» **WHAT YOU NEED TO DO**: Go through the data below and retype all of it exactly.

» **TASK MATERIAL**:
Lemma link_command_typed name edge node ends :
  name ∈ ["edge"; "fail"; "restart"] ->
  (forall a b, is_int a -> is_int b -> b <> -1 -> command_typed (edge a b)) ->
  (forall a, is_int a -> command_typed (node a)) ->
  (forall a b, ends = Some (a, b) -> is_int a /\ is_int b) ->
  command_typed (link_command name edge node ends).
Proof.
  intros Hname He Hn Hends. destruct ends as [[a b]|]; cbn [link_command]; [|exact Hname].
  destruct (Hends a b eq_refl) as [Ha Hb]. destruct (Z.eqb_spec b (-1)); auto.
Qed.

Lemma read_time_typed args rel ms : read_time args = Some (rel, ms) -> is_long ms.
Proof.
  destruct args as [|a rest]; cbn; [done|]. destruct (decide (a = "+")).
  - destruct rest as [|b rest]; [done|].
    by intros (x & Hx%arg_some%stoll_range & [= -> ->])%fmap_Some.
  - by intros (x & Hx%arg_some%stoll_range & [= -> ->])%fmap_Some.
Qed.

Lemma read_words_typed cmd : command_typed (read_words cmd).
Proof.
  destruct cmd as [|name args]; [done|]. cbn [read_words].
  destruct (decide (name = "edge")) as [->|_].
  { destruct (read_edge args) as [[[a b] o]|] eqn:He; [|by apply list_elem_of_here].
    destruct args as [|sa [|sb words]]; [done..|]. cbn [read_edge] in He.
    apply bind_Some in He as (x & Hx%arg_some%stoi_range & He).
    apply bind_Some in He as (y & Hy%arg_some%stoi_range & He).
    apply bind_Some in He as (o' & Ho & [= <- <- <-]). split; [done|]. split; [done|].
    by eapply read_fields_typed; [apply edge_fields_typed|apply default_typed|]. }
  destruct (decide (name = "fail")) as [->|_].
  { apply link_command_typed; [by apply list_elem_of_further, list_elem_of_here|done|done|].
    apply read_link_typed. }
  destruct (decide (name = "restart")) as [->|_].
  { apply link_command_typed; [by do 2 apply list_elem_of_further; apply list_elem_of_here|done|done|].
    apply read_link_typed. }
  destruct (decide (name = "echo")); [done|]. destruct (decide (name = "time")); [|done].
  destruct (read_time args) as [[[] ms]|] eqn:Ht; [by apply read_time_typed in Ht..|done].
Qed.

Lemma read_command_typed line : command_typed (read_command line).
Proof. unfold read_command. destruct (skipLine line); [done|]. apply read_words_typed. Qed.

(** The options that are not written are the default ones. *)
Definition defaults_from (n : nat) (o : EdgeOptions) : Prop :=
  ((n < 1)%nat -> lossRate o = lossRate default_EdgeOptions) /\
  ((n < 2)%nat -> delayMs o = delayMs default_EdgeOptions) /\
  ((n < 3)%nat -> bwBytesPerSec o = bwBytesPerSec default_EdgeOptions) /\
  ((n < 4)%nat -> bufferingMs o = bufferingMs default_EdgeOptions).

Definition printable (n : nat) (loss : string) (c : Command) : Prop :=
  match c with
  | EdgeCmd a b o =>
      is_int a /\ is_int b /\ (n <= 4)%nat /\ defaults_from n o /\
      stod loss = inr (lossRate o) /\ no_space loss = true /\ loss <> EmptyString /\
      is_long (delayMs o) /\ is_int (bwBytesPerSec o) /\ is_long (bufferingMs o)
  | FailEdge a b | RestartEdge a b => is_int a /\ is_int b /\ b <> -1
  | FailNode a | RestartNode a => is_int a
  | TimeAt ms | TimeAfter ms => is_long ms
  | _ => False
  end.

(** A command of at least two words, none empty and none with a space. *)
Lemma read_command_words name args :
  name <> EmptyString -> String.prefix "//" name = false -> String.prefix "#" name = false ->
  Forall (fun t => no_space t = true /\ t <> EmptyString) (name :: args) -> 
  read_command (unwords (name :: args)) = read_words (name :: args).
Proof.
  intros Hne H1 H2 Hw. assert (Hs : splitSpaces (unwords (name :: args)) = name :: args).
  { destruct (exists_last (l := name :: args) ltac:(done)) as (l & t & Hl).
    rewrite Hl in *. apply split_trim_unwords.
    - apply Forall_app in Hw as [_ Hw]. by inversion Hw as [|? ? []].
    - eapply List.Forall_impl; [|exact Hw]. by intros ? []. }
  unfold read_command, skipLine. rewrite Hs. cbv zeta.
  change (cmd_name (name :: args)) with name.
  destruct (String.eqb_spec (unwords (name :: args)) EmptyString) as [E|_].
  - by rewrite E in Hs; injection Hs as <- <-.
  - by rewrite H1, H2.
Qed.

Lemma to_string_word z : no_space (to_string z) = true /\ to_string z <> EmptyString.
Proof. split; [apply to_string_no_space|apply to_string_not_empty]. Qed.

Lemma to_string_not_plus z : to_string z <> "+".
Proof. intros E. pose proof (strtol_to_string z) as H. rewrite E in H. done. Qed.

Lemma EdgeOptions_eq o o' :
  lossRate o = lossRate o' -> delayMs o = delayMs o' -> bwBytesPerSec o = bwBytesPerSec o' ->
  bufferingMs o = bufferingMs o' -> o = o'.
Proof. destruct o, o'. cbn. congruence. Qed.

Ltac words_ok :=
  repeat first [apply List.Forall_nil | apply List.Forall_cons]; first [done | apply to_string_word].

(** The options of an edge command of [n] options. *)
Lemma read_fields_words n loss o :
  (n <= 4)%nat -> defaults_from n o -> stod loss = inr (lossRate o) ->
  is_long (delayMs o) -> is_int (bwBytesPerSec o) -> is_long (bufferingMs o) ->
  read_fields edge_fields (drop 3 (take (3 + 2 * n) (edge_words loss 0 0 o))) default_EdgeOptions =
  Some o.
Proof.
  intros Hn (D1 & D2 & D3 & D4) Hl Hd Hb Ht.
  do 5 (destruct n as [|n];
    [cbn -[to_string decide];
     repeat (rewrite decide_True by done; rewrite ?Hl, ?stoll_to_string, ?stoi_to_string by done;
             cbn -[to_string decide]);
     f_equal; symmetry; apply EdgeOptions_eq;
     first [reflexivity | apply D1; lia | apply D2; lia | apply D3; lia | apply D4; lia]|]).
  lia.
Qed.

Ltac read_simple :=
  cbn [print_command]; rewrite read_command_words; [|done..|words_ok];
  cbn [read_words read_link read_time];
  repeat first [rewrite decide_True by done | rewrite decide_False by (done || apply to_string_not_plus)];
  rewrite ?stoi_to_string, ?stoll_to_string by done; cbn;
  try match goal with |- context [?b =? -1] => destruct (Z.eqb_spec b (-1)) end; done.

(** Every printable command is read back from its line. *)
Lemma read_print n loss c :
  printable n loss c -> read_command (unwords (print_command n loss c)) = c.
Proof.
  destruct c as [|a b o|a b|a|a b|a| |ms|ms| |name|]; try done; intros Hp; cbn [printable] in Hp.
  - destruct Hp as (Ha & Hb & Hn & Hdef & Hl & Hsp & Hne & Hd & Hbw & Hbt).
    cbn [print_command edge_words Nat.add take]. rewrite read_command_words; [|done..|].
    + cbn [read_words]. rewrite decide_True by done. cbn [read_edge].
      rewrite !stoi_to_string by done. cbn [arg mbind option_bind].
      pose proof (read_fields_words n loss o Hn Hdef Hl Hd Hbw Hbt) as Hf.
      cbn [edge_words Nat.add take drop] in Hf. rewrite drop_0 in Hf. by rewrite Hf.
    + repeat apply List.Forall_cons; [done|apply to_string_word..|].
      apply Forall_take. words_ok.
  - destruct Hp as (Ha & Hb & Hne). read_simple.
  - read_simple.
  - destruct Hp as (Ha & Hb & Hne). read_simple.
  - read_simple.
  - read_simple.
  - read_simple.
Qed.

» **PROBLEM SOLUTION**:
Lemma link_command_typed name edge node ends :
  name ∈ ["edge"; "fail"; "restart"] ->
  (forall a b, is_int a -> is_int b -> b <> -1 -> command_typed (edge a b)) ->
  (forall a, is_int a -> command_typed (node a)) ->
  (forall a b, ends = Some (a, b) -> is_int a /\ is_int b) ->
  command_typed (link_command name edge node ends).
Proof.
  intros Hname He Hn Hends. destruct ends as [[a b]|]; cbn [link_command]; [|exact Hname].
  destruct (Hends a b eq_refl) as [Ha Hb]. destruct (Z.eqb_spec b (-1)); auto.
Qed.

Lemma read_time_typed args rel ms : read_time args = Some (rel, ms) -> is_long ms.
Proof.
  destruct args as [|a rest]; cbn; [done|]. destruct (decide (a = "+")).
  - destruct rest as [|b rest]; [done|].
    by intros (x & Hx%arg_some%stoll_range & [= -> ->])%fmap_Some.
  - by intros (x & Hx%arg_some%stoll_range & [= -> ->])%fmap_Some.
Qed.

Lemma read_words_typed cmd : command_typed (read_words cmd).
Proof.
  destruct cmd as [|name args]; [done|]. cbn [read_words].
  destruct (decide (name = "edge")) as [->|_].
  { destruct (read_edge args) as [[[a b] o]|] eqn:He; [|by apply list_elem_of_here].
    destruct args as [|sa [|sb words]]; [done..|]. cbn [read_edge] in He.
    apply bind_Some in He as (x & Hx%arg_some%stoi_range & He).
    apply bind_Some in He as (y & Hy%arg_some%stoi_range & He).
    apply bind_Some in He as (o' & Ho & [= <- <- <-]). split; [done|]. split; [done|].
    by eapply read_fields_typed; [apply edge_fields_typed|apply default_typed|]. }
  destruct (decide (name = "fail")) as [->|_].
  { apply link_command_typed; [by apply list_elem_of_further, list_elem_of_here|done|done|].
    apply read_link_typed. }
  destruct (decide (name = "restart")) as [->|_].
  { apply link_command_typed; [by do 2 apply list_elem_of_further; apply list_elem_of_here|done|done|].
    apply read_link_typed. }
  destruct (decide (name = "echo")); [done|]. destruct (decide (name = "time")); [|done].
  destruct (read_time args) as [[[] ms]|] eqn:Ht; [by apply read_time_typed in Ht..|done].
Qed.

Lemma read_command_typed line : command_typed (read_command line).
Proof. unfold read_command. destruct (skipLine line); [done|]. apply read_words_typed. Qed.

(** The options that are not written are the default ones. *)
Definition defaults_from (n : nat) (o : EdgeOptions) : Prop :=
  ((n < 1)%nat -> lossRate o = lossRate default_EdgeOptions) /\
  ((n < 2)%nat -> delayMs o = delayMs default_EdgeOptions) /\
  ((n < 3)%nat -> bwBytesPerSec o = bwBytesPerSec default_EdgeOptions) /\
  ((n < 4)%nat -> bufferingMs o = bufferingMs default_EdgeOptions).

Definition printable (n : nat) (loss : string) (c : Command) : Prop :=
  match c with
  | EdgeCmd a b o =>
      is_int a /\ is_int b /\ (n <= 4)%nat /\ defaults_from n o /\
      stod loss = inr (lossRate o) /\ no_space loss = true /\ loss <> EmptyString /\
      is_long (delayMs o) /\ is_int (bwBytesPerSec o) /\ is_long (bufferingMs o)
  | FailEdge a b | RestartEdge a b => is_int a /\ is_int b /\ b <> -1
  | FailNode a | RestartNode a => is_int a
  | TimeAt ms | TimeAfter ms => is_long ms
  | _ => False
  end.

(** A command of at least two words, none empty and none with a space. *)
Lemma read_command_words name args :
  name <> EmptyString -> String.prefix "//" name = false -> String.prefix "#" name = false ->
  Forall (fun t => no_space t = true /\ t <> EmptyString) (name :: args) -> 
  read_command (unwords (name :: args)) = read_words (name :: args).
Proof.
  intros Hne H1 H2 Hw. assert (Hs : splitSpaces (unwords (name :: args)) = name :: args).
  { destruct (exists_last (l := name :: args) ltac:(done)) as (l & t & Hl).
    rewrite Hl in *. apply split_trim_unwords.
    - apply Forall_app in Hw as [_ Hw]. by inversion Hw as [|? ? []].
    - eapply List.Forall_impl; [|exact Hw]. by intros ? []. }
  unfold read_command, skipLine. rewrite Hs. cbv zeta.
  change (cmd_name (name :: args)) with name.
  destruct (String.eqb_spec (unwords (name :: args)) EmptyString) as [E|_].
  - by rewrite E in Hs; injection Hs as <- <-.
  - by rewrite H1, H2.
Qed.

Lemma to_string_word z : no_space (to_string z) = true /\ to_string z <> EmptyString.
Proof. split; [apply to_string_no_space|apply to_string_not_empty]. Qed.

Lemma to_string_not_plus z : to_string z <> "+".
Proof. intros E. pose proof (strtol_to_string z) as H. rewrite E in H. done. Qed.

Lemma EdgeOptions_eq o o' :
  lossRate o = lossRate o' -> delayMs o = delayMs o' -> bwBytesPerSec o = bwBytesPerSec o' ->
  bufferingMs o = bufferingMs o' -> o = o'.
Proof. destruct o, o'. cbn. congruence. Qed.

Ltac words_ok :=
  repeat first [apply List.Forall_nil | apply List.Forall_cons]; first [done | apply to_string_word].

(** The options of an edge command of [n] options. *)
Lemma read_fields_words n loss o :
  (n <= 4)%nat -> defaults_from n o -> stod loss = inr (lossRate o) ->
  is_long (delayMs o) -> is_int (bwBytesPerSec o) -> is_long (bufferingMs o) ->
  read_fields edge_fields (drop 3 (take (3 + 2 * n) (edge_words loss 0 0 o))) default_EdgeOptions =
  Some o.
Proof.
  intros Hn (D1 & D2 & D3 & D4) Hl Hd Hb Ht.
  do 5 (destruct n as [|n];
    [cbn -[to_string decide];
     repeat (rewrite decide_True by done; rewrite ?Hl, ?stoll_to_string, ?stoi_to_string by done;
             cbn -[to_string decide]);
     f_equal; symmetry; apply EdgeOptions_eq;
     first [reflexivity | apply D1; lia | apply D2; lia | apply D3; lia | apply D4; lia]|]).
  lia.
Qed.

Ltac read_simple :=
  cbn [print_command]; rewrite read_command_words; [|done..|words_ok];
  cbn [read_words read_link read_time];
  repeat first [rewrite decide_True by done | rewrite decide_False by (done || apply to_string_not_plus)];
  rewrite ?stoi_to_string, ?stoll_to_string by done; cbn;
  try match goal with |- context [?b =? -1] => destruct (Z.eqb_spec b (-1)) end; done.

(** Every printable command is read back from its line. *)
Lemma read_print n loss c :
  printable n loss c -> read_command (unwords (print_command n loss c)) = c.
Proof.
  destruct c as [|a b o|a b|a|a b|a| |ms|ms| |name|]; try done; intros Hp; cbn [printable] in Hp.
  - destruct Hp as (Ha & Hb & Hn & Hdef & Hl & Hsp & Hne & Hd & Hbw & Hbt).
    cbn [print_command edge_words Nat.add take]. rewrite read_command_words; [|done..|].
    + cbn [read_words]. rewrite decide_True by done. cbn [read_edge].
      rewrite !stoi_to_string by done. cbn [arg mbind option_bind].
      pose proof (read_fields_words n loss o Hn Hdef Hl Hd Hbw Hbt) as Hf.
      cbn [edge_words Nat.add take drop] in Hf. rewrite drop_0 in Hf. by rewrite Hf.
    + repeat apply List.Forall_cons; [done|apply to_string_word..|].
      apply Forall_take. words_ok.
  - destruct Hp as (Ha & Hb & Hne). read_simple.
  - read_simple.
  - destruct Hp as (Ha & Hb & Hne). read_simple.
  - read_simple.
  - read_simple.
  - read_simple.
Qed.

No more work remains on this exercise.